Thinking about Sorrow

I have a lot of friends, pastors and non-pastors alike, believers and unbelievers too, who are going through deep valleys of pain, illness, loss, sorrows, and betrayals right now. No one is immune to these things. Life, since the fall and until Jesus returns, has always meant that all these things will visit our lives in every season of life. I’m praying for them, praying with them, thinking about them often, so it was no surprise that God brought this short poem to my attention today.

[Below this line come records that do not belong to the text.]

(* ===== verification/InvariantScenarios.v ===== *)
(** * InvariantScenarios: invariants, types and callbacks on concrete inputs

    The theorems of [Invariant], [Simulation], [Explicit] and [Typing] and
    the sentinel invariant of [SamePattern] applied to the orders of the unit test and to the input
    on which the policy fails; the policy of [Callbacks] run with a
    callback that answers differently at every call. *)

From stdpp Require Import prelude strings gmap.
From S2P Require Import Prelude JsValue Stream Control BatchBy Invariant Protocol.
From S2P Require Import Machine Simulation GroupSpec SamePattern Callbacks SameProperty Explicit Typing.
From S2P Require Import Scenarios.
From S2P Require Import ConsumerScenarios.

(** The type of the orders: [{ sku: string; order_id: number }]. *)
Definition order_ty : object_ty := {[ "sku" := TyString; "order_id" := TyNumber ]}.

Lemma scenario_A_typed :
  entries_in (E := string) (entry_has_type order_ty) (Highland.of_array scenario_A).
Proof.
  repeat apply Forall_cons_2; try exact I; try apply Forall_nil_2;
    apply (bool_decide_unpack _); vm_compute; exact I.
Qed.

(** ** The theorems of [Invariant], [SamePattern] and [Typing] *)

Lemma batchByProp_well_typed_witness :
  Forall (batch_has_type TyNumber order_ty)
    [Batch (VInt 1) [order "a" 1; order "b" 1]; Batch (VInt 2) [order "c" 2]].
Proof.
  exact (batchByProp_well_typed (E := string) "order_id" TyNumber order_ty _ _
           eq_refl scenario_A_typed scenario_A_run_string).
Defined.


(** The entries of the failing input have a pattern other than [null], or
    none at all. *)
Lemma broken_input_good :
  entries_in (E := string)
    (extracts_good (checked_config "order_id") (fun p : value => p <> VNull))
    (Highland.of_array broken_input).
Proof.
  repeat apply Forall_cons_2; try exact I; try apply Forall_nil_2;
    intros acc p; vm_compute; by intros [= <-].
Qed.

Lemma samePattern_sentinel_witness :
  Forall (initial_or_filled (fun p : value => p <> VNull))
    [Batch (VInt 1) [order "a" 1]].
Proof.
  refine (samePattern_sentinel (checked_config "order_id") (fun p => p <> VNull)
            (Highland.of_array broken_input) _ _ broken_input_good broken_run).
  intros p Hp. by apply is_null_false.
Defined.

(** ** The theorems of [Simulation] and [Explicit] *)

Lemma broken_input_non_null :
  entries_in (E := string) (extracts_non_null (checked_config "order_id"))
    (Highland.of_array broken_input).
Proof.
  repeat apply Forall_cons_2; try exact I; try apply Forall_nil_2;
    intros acc p; vm_compute; by intros [= <-].
Qed.

Lemma scenario_A_non_null :
  entries_in (E := string) (extracts_non_null (property_config (E := string) "order_id"))
    (Highland.of_array scenario_A).
Proof.
  repeat apply Forall_cons_2; try exact I; try apply Forall_nil_2;
    intros acc p; vm_compute; by intros [= <-].
Qed.


Lemma samePattern_refines_explicit_witness :
  batchBy (samePattern (property_config (E := string) "order_id"))
    (Highland.of_array scenario_A) =
  batchBy (explicit (property_config "order_id")) (Highland.of_array scenario_A).
Proof.
  exact (samePattern_refines_explicit (property_config (E := string) "order_id") _ scenario_A_non_null).
Defined.

(** ** A callback with a state *)

(** An [extractPattern] that numbers its calls: the pattern of an entry is
    the number of entries seen before it. *)
Definition counting : e_pattern_config string nat value object :=
  EPatternConfig
    (fun _ _ n => (Ok (VInt (Z.of_nat n)), S n))
    (fun a b => eff_ret (Ok (strict_eq a b))).

(** No two entries have the same pattern then: every entry is a batch of
    its own, whatever its [order_id], and the callback has been called
    three times. *)
Example counting_splits :
  e_batchBy (e_samePattern counting) (Highland.of_array scenario_A) 0 =
    (Ok (World [CallWrite (Batch (VInt 0) [order "a" 1]);
                CallWrite (Batch (VInt 1) [order "b" 1]);
                CallWrite (Batch (VInt 2) [order "c" 2]);
                CallEnd] None), 3).
Proof. evaluate. Qed.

If affliction is part of your current experience, or someone you know, I hope it helps direct you to the One who is our only hope in this world. 

Until I Learned to Trust

Until I learned to trust,
   I never learned to pray;
And I did not learn to fully trust
   ‘Till sorrow came my way.
Until I felt my weakness,
   His strength I never knew;
Nor dreamed ’til I was stricken
   That He could see me through.
Who deepest drinks of sorrow, 
   Drinks deepest, too, of grace;
He sends the storm so He Himself
   Can be our hiding place.
His heart, that seeks our highest–GOOD,
   Knows well when things annoy;
We would not long for heaven
   If earth held only joy.

Dr. William G. Coltman,
Former pastor of Highland Park Baptist Church
Southfield, MI

17 For God did not send the Son into the world to judge the world,
but that the world might be saved through Him.
 18 He who believes
in Him is not judged; he who does not believe has been judged already,
because he has not believed in the name of the only begotten Son of God.
 

19 And this is the judgment, that the Light has come into the world, and
men loved the darkness rather than the Light, for their deeds were evil.
 

20 For everyone who does evil hates the Light, and does not come to the
Light lest his deeds be exposed.
 21 But he who practices the truth comes
to the Light, so that his deeds may be manifested as having been done by God.”

John 3:17-21 (Legacy Standard Bible)

Let’s be light to the world, and let’s be people who proclaim the light of Christ to the world that needs his light more than ever today.